Please take the lines from the one holding "Implicit Types v : VerifierState O." through the one holding "(reject b e ≫= f) v = (v', Ok" in the data below and copy them exactly.

+-------+

(* ===== verification/AccTheorems.v ===== *)
(** The theorems of the accumulator: the prover never panics on legal requests and
    refines a finite map, the verifier accepts the traces of the prover and stays in
    step with it, and what the verifier accepts is true of the accumulator that its
    root commits to. *)
From S2P Require Import Prelude Smt Octuplet Accumulator AccInvariant AccProver.

(** ** Lemmas: programs of the verifier *)
Section VerifierLemmas.
Context {O : Type}.
Implicit Types v : VerifierState O.

Lemma bind_get {B} (f : VerifierState O -> verifier O B) v : (get_state ≫= f) v = f v v.
Proof. done. Qed.

Lemma bind_reject {B} (f : unit -> verifier O B) b e v : b = false -> (reject b e ≫= f) v = f tt v.
Proof. by intros ->. Qed.

Lemma bind_lift {A B} (f : A -> verifier O B) m a v : m = Ok a -> (lift m ≫= f) v = f a v.
Proof. by intros ->. Qed.

Lemma bind_put {B} (f : unit -> verifier O B) v v' : (put_state v' ≫= f) v = f tt v'.
Proof. done. Qed.

Lemma bind_reject_inv {B} (f : unit -> verifier O B) b e v v' r :
  (reject b e ≫= f) v = (v', Ok r) -> b = false /\ f tt v = (v', Ok r).
Proof. unfold mbind, verifier_bind, reject. by destruct b. Qed.

Lemma bind_lift_inv {A B} (f : A -> verifier O B) m v v' r :
  (lift m ≫= f) v = (v', Ok r) -> exists a, m = Ok a /\ f a v = (v', Ok r).
Proof. unfold mbind, verifier_bind, lift. destruct m; naive_solver. Qed.

Lemma reject_inv b e v v' : reject b e v = (v', Ok tt) -> b = false /\ v' = v.
Proof. unfold reject. destruct b; naive_solver. Qed.

Lemma put_inv (v0 v v' : VerifierState O) : put_state v0 v = (v', Ok tt) -> v' = v0.
Proof. by intros [= ->]. Qed.

Lemma neq_refl {A} `{EqDecision A} (x : A) : neq x x = false.
Proof. unfold neq. by rewrite bool_decide_true. Qed.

+-------+

#### [Problem solution]
Implicit Types v : VerifierState O.

Lemma bind_get {B} (f : VerifierState O -> verifier O B) v : (get_state ≫= f) v = f v v.
Proof. done. Qed.

Lemma bind_reject {B} (f : unit -> verifier O B) b e v : b = false -> (reject b e ≫= f) v = f tt v.
Proof. by intros ->. Qed.

Lemma bind_lift {A B} (f : A -> verifier O B) m a v : m = Ok a -> (lift m ≫= f) v = f a v.
Proof. by intros ->. Qed.

Lemma bind_put {B} (f : unit -> verifier O B) v v' : (put_state v' ≫= f) v = f tt v'.
Proof. done. Qed.

Lemma bind_reject_inv {B} (f : unit -> verifier O B) b e v v' r :
  (reject b e ≫= f) v = (v', Ok r) -> b = false /\ f tt v = (v', Ok r).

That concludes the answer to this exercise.